Saved data entries:
***

(** [main()] of [main.py]: what it leaves behind when it returns, the
    pipeline and its last state. *)
Definition main (h : Heap.t) (w : W) : result (t * state) :=
  let* (curve_fitter, s) :=
    __init__ "xy_data.csv" 6 60 42 (3 / 10) 42 true h w in
  match run curve_fitter true 500 10 (1 / 10000)
            "fit_plot.png" "results.txt" s with
  | (inl e, _) => raise e
  | (inr _, s1) =>
      match get_summary curve_fitter s1 with
      | (inl e, _) => raise e
      | (inr _, s2) => ret (curve_fitter, s2)
      end
  end.

End Pipeline.

End CurveFitting.

(** ** The model and the loss in binary64 arithmetic

    The same sources read with numpy's [float64] as IEEE 754 binary64
    numbers, the kernel's primitive floats: every operator rounds to
    nearest even, overflows to an infinity and propagates NaN.

      - [np.exp], [np.sin] and [np.cos] are the platform's libm, which
        IEEE 754 does not fix to the last bit: they are the fields of a
        record [libm] that the model takes as an argument.
      - [np.deg2rad(d)] is [d * (pi / 180)] on the binary64 [pi].
      - [np.min] is the reduction of numpy's [minimum], which returns its
        first argument when that one is smaller or NaN and its second
        argument otherwise, so that a NaN entry makes the result NaN.
      - [len(x_obs)] enters the final division converted to binary64; a
        length is below [2^63]. *)

Module Binary64.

***

» **To do**
An exact written copy of every entry is the required answer.

» **Task response**
(** [main()] of [main.py]: what it leaves behind when it returns, the
    pipeline and its last state. *)
Definition main (h : Heap.t) (w : W) : result (t * state) :=
  let* (curve_fitter, s) :=
    __init__ "xy_data.csv" 6 60 42 (3 / 10) 42 true h w in
  match run curve_fitter true 500 10 (1 / 10000)
            "fit_plot.png" "results.txt" s with
  | (inl e, _) => raise e
  | (inr _, s1) =>
      match get_summary curve_fitter s1 with
      | (inl e, _) => raise e
      | (inr _, s2) => ret (curve_fitter, s2)
      end
  end.

End Pipeline.

End CurveFitting.

(** ** The model and the loss in binary64 arithmetic

    The same sources read with numpy's [float64] as IEEE 754 binary64
    numbers, the kernel's primitive floats: every operator rounds to
    nearest even, overflows to an infinity and propagates NaN.

      - [np.exp], [np.sin] and [np.cos] are the platform's libm, which
        IEEE 754 does not fix to the last bit: they are the fields of a
        record [libm] that the model takes as an argument.
      - [np.deg2rad(d)] is [d * (pi / 180)] on the binary64 [pi].
      - [np.min] is the reduction of numpy's [minimum], which returns its
        first argument when that one is smaller or NaN and its second
        argument otherwise, so that a NaN entry makes the result NaN.
      - [len(x_obs)] enters the final division converted to binary64; a
        length is below [2^63]. *)

Module Binary64.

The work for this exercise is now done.